*** Block opens ***

(* ===== verification/Ordered.v ===== *)
(** Sequences ordered by a C comparison function.

    The tree macros take a comparison function [cmp] that returns a negative,
    zero or positive [int].  [Comparison] is what they need of it; [linsert],
    [lfind] and [lnfind] are the reference operations on the in-order sequence
    that the trees are shown to implement. *)
From Stdlib Require Import ZArith Lia Sorting.Sorted.
From stdpp Require Import prelude.
From S2P Require Import Prelude.

Local Open Scope Z_scope.

(** A comparison function orders the elements up to equality of keys: swapping
    the arguments swaps the sign, and "not greater" is transitive. *)
Class Comparison (cmp : positive → positive → Z) : Prop := {
  cmp_opp x y : Z.sgn (cmp y x) = - Z.sgn (cmp x y);
  cmp_trans x y z : cmp x y ≤ 0 → cmp y z ≤ 0 → cmp x z ≤ 0
}.

Section ordered.
Context (cmp : positive → positive → Z) `{!Comparison cmp}.
Implicit Types (e x y z : positive) (l : list positive).

Lemma cmp_refl x : cmp x x = 0.
Proof. pose proof (cmp_opp x x). lia. Qed.

Lemma cmp_lt_gt x y : cmp x y < 0 ↔ 0 < cmp y x.
Proof. pose proof (cmp_opp x y). lia. Qed.

Lemma cmp_le_lt x y z : cmp x y ≤ 0 → cmp y z < 0 → cmp x z < 0.
Proof.
  intros Hxy Hyz. destruct (Z.lt_ge_cases (cmp x z) 0) as [|Hge]; [done|].
  pose proof (cmp_opp x z). pose proof (cmp_opp y z).
  pose proof (cmp_trans z x y). lia.
Qed.

Lemma cmp_lt_le x y z : cmp x y < 0 → cmp y z ≤ 0 → cmp x z < 0.
Proof.
  intros Hxy Hyz. destruct (Z.lt_ge_cases (cmp x z) 0) as [|Hge]; [done|].
  pose proof (cmp_opp x z). pose proof (cmp_opp x y).
  pose proof (cmp_trans y z x). lia.
Qed.

(** Equal keys compare alike. *)
Lemma cmp_eq_l x y z : cmp x y = 0 → Z.sgn (cmp x z) = Z.sgn (cmp y z).
Proof.
  intros E. pose proof (cmp_opp x y).
  pose proof (cmp_le_lt x y z). pose proof (cmp_le_lt y x z).
  pose proof (cmp_trans x y z). pose proof (cmp_trans y x z). lia.
Qed.

Definition sorted : list positive → Prop := StronglySorted (λ x y, cmp x y < 0).

(** Where the elements of [l] are relative to the key of [e]. *)
Definition below e l : Prop := Forall (λ y, 0 < cmp e y) l.
Definition above e l : Prop := Forall (λ y, cmp e y < 0) l.

(** ** Reference operations *)

(** Insert [e] at its place unless its key is there. *)
Fixpoint linsert e l : list positive :=
  match l with
  | [] => [e]
  | y :: l' =>
      if cmp e y <? 0 then e :: l
      else if 0 <? cmp e y then y :: linsert e l' else l
  end.

(** The element with the key of [e]. *)
Definition lfind e l : ptr := List.find (λ y, cmp e y =? 0) l.

(** The first element whose key is not below that of [e]. *)
Definition lnfind e l : ptr := List.find (λ y, cmp e y <=? 0) l.

(** ** Sorted sequences *)

Lemma sorted_app l k :
  sorted (l ++ k) ↔ sorted l ∧ sorted k ∧
    (∀ x y, x ∈ l → y ∈ k → cmp x y < 0).
Proof.
  unfold sorted. induction l as [|a l IH]; simpl.
  - split; [|naive_solver]. intros ?; split_and!; [constructor|done|].
    intros x y Hx. by apply elem_of_nil in Hx.
  - split.
    + intros H. apply StronglySorted_inv in H as [Hs Ha].
      apply IH in Hs as (Hl & Hk & Hlk). rewrite Forall_app in Ha.
      destruct Ha as [Ha1 Ha2]. split_and!; [by constructor|done|].
      intros x y [->|Hx]%elem_of_cons Hy; [|by apply Hlk].
      rewrite Forall_forall in Ha2. by apply Ha2.
    + intros (Hl & Hk & Hlk). apply StronglySorted_inv in Hl as [Hl Ha].
      constructor.
      * apply IH. split_and!; [done..|]. intros; apply Hlk; set_solver.
      * rewrite Forall_app; split; [done|].
        rewrite Forall_forall. intros; apply Hlk; set_solver.
Qed.

Lemma sorted_cons x l : sorted (x :: l) ↔ sorted l ∧ Forall (λ y, cmp x y < 0) l.
Proof.
  unfold sorted. split.
  - apply StronglySorted_inv.
  - intros [? ?]. by constructor.
Qed.

Lemma sorted_NoDup l : sorted l → NoDup l.
Proof.
  induction 1 as [|x l Hs IH Hx]; constructor; [|done].
  intros Hin. rewrite Forall_forall in Hx. specialize (Hx x Hin).
  rewrite cmp_refl in Hx. lia.
Qed.

(** A sorted sequence cut at a key. *)
Lemma below_sorted e x l : sorted (l ++ [x]) → 0 < cmp e x → below e (l ++ [x]).
Proof.
  intros Hs He. apply sorted_app in Hs as (_ & _ & H).
  unfold below. rewrite Forall_forall. intros y [Hy|Hy]%elem_of_app.
  - apply cmp_lt_gt, (cmp_lt_le y x e); [set_solver|].
    pose proof (cmp_opp e x). lia.
  - apply list_elem_of_singleton in Hy as ->. done.
Qed.

Lemma above_sorted e x l : sorted (x :: l) → cmp e x < 0 → above e (x :: l).
Proof.
  intros Hs He. apply sorted_cons in Hs as [_ H].
  unfold above. constructor; [done|]. rewrite Forall_forall in *.
  intros y Hy. apply (cmp_le_lt e x y); [lia|]. by apply H.
Qed.

(** ** The reference operations on a sequence cut at the key of [e] *)

Lemma linsert_cut e l k :
  below e l → above e k → linsert e (l ++ k) = l ++ e :: k.
Proof.
  intros Hl Hk. induction Hl as [|y l Hy Hl IH]; simpl.
  - destruct Hk as [|y k Hy Hk]; simpl; [done|].
    by rewrite (proj2 (Z.ltb_lt _ _) Hy).
  - rewrite IH, (proj2 (Z.ltb_lt _ _) Hy).
    by rewrite (proj2 (Z.ltb_ge _ _) (Z.lt_le_incl _ _ Hy)).
Qed.

Lemma lfind_app e l k : below e l → lfind e (l ++ k) = lfind e k.
Proof.
  intros Hl. unfold lfind. induction Hl as [|y l Hy Hl IH]; simpl; [done|].
  by rewrite (proj2 (Z.eqb_neq _ _)) by lia.
Qed.

Lemma lfind_above e k : above e k → lfind e k = None.
Proof.
  intros Hk. unfold lfind. induction Hk as [|y l Hy Hl IH]; simpl; [done|].
  by rewrite (proj2 (Z.eqb_neq _ _)) by lia.
Qed.

Lemma lfind_cut e l x k : below e l → cmp e x = 0 → lfind e (l ++ x :: k) = Some x.
Proof.
  intros Hl E. rewrite lfind_app by done. unfold lfind; simpl. by rewrite E.
Qed.

Lemma lfind_None e l k : below e l → above e k → lfind e (l ++ k) = None.
Proof. intros Hl Hk. rewrite lfind_app by done. by apply lfind_above. Qed.

Lemma lfind_Some e l x : lfind e l = Some x → x ∈ l ∧ cmp e x = 0.
Proof.
  intros [Hin E]%List.find_some. split; [by apply list_elem_of_In|].
  by apply Z.eqb_eq.
Qed.

Lemma lfind_None_inv e l : lfind e l = None → ∀ x, x ∈ l → cmp e x ≠ 0.
Proof.
  intros H x Hx%list_elem_of_In. eapply List.find_none in H; [|done].
  by apply Z.eqb_neq.
Qed.

Lemma linsert_sorted e l : sorted l → lfind e l = None → sorted (linsert e l).
Proof.
  intros Hs Hf. induction l as [|y l IH]; simpl in *; [repeat constructor|].
  unfold lfind in Hf; simpl in Hf. destruct (cmp e y =? 0) eqn:E; [done|].
  apply sorted_cons in Hs as [Hs Hy]. specialize (IH Hs Hf).
  destruct (Z.ltb_spec (cmp e y) 0).
  - apply sorted_cons; split; [by apply sorted_cons|].
    constructor; [done|]. eapply Forall_impl; [done|].
    intros z Hz; simpl in *. apply (cmp_le_lt e y z); [lia|done].
  - destruct (Z.ltb_spec 0 (cmp e y)); [|lia].
    apply sorted_cons; split; [done|].
    assert (linsert e l ≡ₚ e :: l) as ->.
    { clear -Hf Comparison0. revert Hf. unfold lfind.
      induction l as [|w l IH]; simpl; [done|].
      destruct (cmp e w =? 0) eqn:Ew; [done|]. intros Hf.
      destruct (Z.ltb_spec (cmp e w) 0); [done|].
      destruct (Z.ltb_spec 0 (cmp e w)); [|lia].
      rewrite (IH Hf). apply Permutation_swap. }
    constructor; [|done]. by apply cmp_lt_gt.
Qed.

Lemma lnfind_app e l k : below e l → lnfind e (l ++ k) = lnfind e k.
Proof.
  intros Hl. unfold lnfind. induction Hl as [|y l Hy Hl IH]; simpl; [done|].
  by rewrite (proj2 (Z.leb_gt _ _)) by lia.
Qed.

Lemma lnfind_head e x k : cmp e x ≤ 0 → lnfind e (x :: k) = Some x.
Proof.
  intros Hx. unfold lnfind; simpl. by rewrite (proj2 (Z.leb_le _ _) Hx).
Qed.
End ordered.

(** The comparison of the keys' numbers, for concrete runs. *)
Definition poscmp (x y : positive) : Z := Z.pos x - Z.pos y.

#[export] Instance poscmp_comparison : Comparison poscmp.
Proof. split; unfold poscmp; intros; lia. Qed.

*** Block closes ***

● **Your instructions**
Set down the line that contains "rewrite (IH Hf)." exactly. Do the same for each later line of the data, through the end, and add nothing.

● **Written solution**
      rewrite (IH Hf). apply Permutation_swap. }
    constructor; [|done]. by apply cmp_lt_gt.
Qed.

Lemma lnfind_app e l k : below e l → lnfind e (l ++ k) = lnfind e k.
Proof.
  intros Hl. unfold lnfind. induction Hl as [|y l Hy Hl IH]; simpl; [done|].
  by rewrite (proj2 (Z.leb_gt _ _)) by lia.
Qed.

Lemma lnfind_head e x k : cmp e x ≤ 0 → lnfind e (x :: k) = Some x.
Proof.
  intros Hx. unfold lnfind; simpl. by rewrite (proj2 (Z.leb_le _ _) Hx).
Qed.
End ordered.

(** The comparison of the keys' numbers, for concrete runs. *)
Definition poscmp (x y : positive) : Z := Z.pos x - Z.pos y.

#[export] Instance poscmp_comparison : Comparison poscmp.
Proof. split; unfold poscmp; intros; lia. Qed.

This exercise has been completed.